**Work request**
Please report how many lines below contain "answers", writing nothing except the number.

**Input material**
■ ■ ■
(* ===== verification/Coordinator.v ===== *)
(** * Coordinator: the confirmed state (coordinator/coretex-coordinator-core.ts)

    The coordinator keeps the chain-confirmed state of one epoch. [boot]
    checks the deployment and replays the log, [tickInner] follows it behind a
    confirmation depth, rolls back to a canonical snapshot after a reorg and
    gates signing on parity with the registry; pending receipts are
    confirmed, staled or expired on the way. [CoordinatorWatch] proves that
    the log is followed, [CoordinatorSubmit] models the issue of receipts.

    The class is a record of its fields, in groups; a method is an operation
    of a monad ([core_op]) that threads the record and keeps it when it
    throws. What the chain client answers during one operation is a parameter
    ([ChainClient]). Operations that hold the mutex are single steps, and so
    are the short ones that do not wait. Event and configuration strings are
    ASCII; counts, limits, times and scores in ppm are integers.

    [chain_inv] is what every operation keeps: the live state is the Merkle
    preimage of the live root, reached from the parent by accepted patches,
    the snapshots are consecutive, and every state served has its root. *)
From Stdlib Require Import Ascii Sorted.
From stdpp Require Import sorting.
From S2P Require Import Prelude JsSort StateTypes Float Codec Keccak Merkle Decoder Substrate Validate Patch SeedDerivation SlotPolicy PerPatch WorkUnits CanonicalJson.
#[local] Open Scope Z_scope.

(** ** What the chain answers *)
Record CoreTexStateAdvancedEvent := mkEvent {
  ev_blockNumber : Z;
  ev_blockHash : string;
  ev_logIndex : Z;
  ev_epoch : Z;
  ev_transitionIndex : Z;
  ev_miner : string;
  ev_parent : string;
  ev_newRoot : string;
  ev_patchHash : string;
  ev_evalReportHash : string;
  coreV : string;
  corpus : string;
  frontier : string;
  credits : Z;
  ev_wordCount : Z;
  ev_compactPatchBytes : string
}.

Record RegistryEpochPins := mkEpochPins {
  pin_parentStateRoot : string;
  pin_coreVersionHash : string;
  pin_corpusRoot : string;
  pin_activeFrontierRoot : string;
  pin_baselineManifestHash : string;
  pin_hiddenSeedCommit : string
}.
Lemma checkEpoch_answer chain c c' b : checkEpochStillCurrent cfg chain c = (c', Returns b) ->
  if b then getV4CurrentEpoch chain = Returns (cf_epoch cfg) else signingEnabled (health c') = false.
Proof.
  intros H. unfold checkEpochStillCurrent in H. apply core_bind_Returns in H as (c1 & e & E & H). apply run_Returns in E as [-> E].
  destruct (Z.eqb_spec e (cf_epoch cfg)) as [->|_].
  - rewrite step_modify in H. by injection H as <- <-.
  - rewrite step_modify, step_get in H. case_bool_decide; cbn in H; injection H as <- <-; done.
Qed.

Lemma detect_reorg_answer chain c c' b : detect_reorg chain c = (c', Returns b) -> b = true.
Proof.
  unfold detect_reorg. rewrite step_get. destruct (last _) as [s|]; [|by intros [=]]. intros H. apply core_bind_Returns in H as (c1 & h & E & H). apply run_Returns in E as [-> E].
  destruct h as [[|a h]|]; [by injection H| |by injection H]. destruct (hexNe _ _); [|by injection H]. apply core_bind_Returns in H as (c1 & ok & E1 & H). rewrite handleReorg_run in E1.
  destruct (find_canonical _ _ _ _); [|done]. injection E1 as <- <-. by injection H.
Qed.

(** Which way the body of a tick went. *)
Lemma tick_body_signing chain t c c' r : tick_body cfg chain t c = (c', r) ->
  match r with
  | Throws _ => signingEnabled (health c) = false -> signingEnabled (health c') = false
  | Returns _ => signingEnabled (health c') = true ->
      getV4CurrentEpoch chain = Returns (cf_epoch cfg) /\ exists reg, getRegistryEpoch chain (cf_epoch cfg) = Returns reg /\ in_parity reg (conf c') = true
  end.
Proof.
  intros H. unfold tick_body in H. apply step_cases in H as [(e & E & ->)|(c1 & cur & E1 & H)].
  { intros Hc. pose proof (checkEpoch_off chain c Hc) as Hx. by rewrite E in Hx. }
  pose proof (checkEpoch_answer _ _ _ _ E1) as Hcur. assert (O1 : signingEnabled (health c) = false -> signingEnabled (health c1) = false).
  { intros Hc. pose proof (checkEpoch_off chain c Hc) as Hx. by rewrite E1 in Hx. }
  destruct cur; cbn [negb] in H; [|injection H as <- <-; rewrite (proj1 (gcPending_health _ _ _)); congruence].
  apply step_cases in H as [(e & [= <- _] & ->)|(c2 & head & E2 & H)]; [done|]. apply run_Returns in E2 as [-> _]. rewrite step_get, step_modify in H.
  apply step_cases in H as [(e & E & ->)|(c3 & go_on & E3 & H)].
  { intros Hc. pose proof (detect_reorg_off chain (on_health (set_lag (head - lastScannedBlock (conf c1))) c1) (O1 Hc)) as Hx. by rewrite E in Hx. }
  assert (O3 : signingEnabled (health c) = false -> signingEnabled (health c3) = false).
  { intros Hc. pose proof (detect_reorg_off chain (on_health (set_lag (head - lastScannedBlock (conf c1))) c1) (O1 Hc)) as Hx. by rewrite E3 in Hx. }
  rewrite (detect_reorg_answer _ _ _ _ E3) in H. cbn [negb] in H. apply step_cases in H as [(e & E & ->)|(c4 & u & E4 & H)].
  { intros Hc. pose proof (scan_new_off chain (head - confirmationDepth cfg) c3 (O3 Hc)) as Hx. by rewrite E in Hx. }
  assert (O4 : signingEnabled (health c) = false -> signingEnabled (health c4) = false).
  { intros Hc. pose proof (scan_new_off chain (head - confirmationDepth cfg) c3 (O3 Hc)) as Hx. by rewrite E4 in Hx. }
  apply step_cases in H as [(e & E & ->)|(c5 & available & E5 & H)].
  { intros Hc. pose proof (parityCheck_off chain c4 (O4 Hc)) as Hx. by rewrite E in Hx. }
  destruct (getRegistryEpoch chain (cf_epoch cfg)) as [reg|e] eqn:Er; [|unfold parityCheck, mbind, core_bind, run_outcome in E5; by rewrite Er in E5].
  destruct (parityCheck_run chain c4 reg Er) as (c6 & E6 & Hc6 & _ & Hoff). rewrite E6 in E5. injection E5 as <- <-. destruct (in_parity reg (conf c4)) eqn:Ep.
  - change ((modify (on_health (set_transient None)) ≫= λ _, modify (gcPending cfg (nowSec t))) (on_health (set_signing true None) (auditReceiptCacheAgainstCanonicalRoots c6)) = (c', r)) in H.
    rewrite step_modify in H. injection H as <- <-. intros _. split; [done|]. exists reg. split; [done|]. rewrite gcPending_conf. cbn [conf on_health]. by rewrite audit_conf, Hc6.
  - change ((modify (on_health (set_transient None)) ≫= λ _, modify (gcPending cfg (nowSec t))) c6 = (c', r)) in H. rewrite step_modify in H. injection H as <- <-.
    rewrite (proj1 (gcPending_health _ _ _)). cbn. rewrite (proj1 (Hoff eq_refl)). done.
Qed.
■ ■ ■
**Output below**
2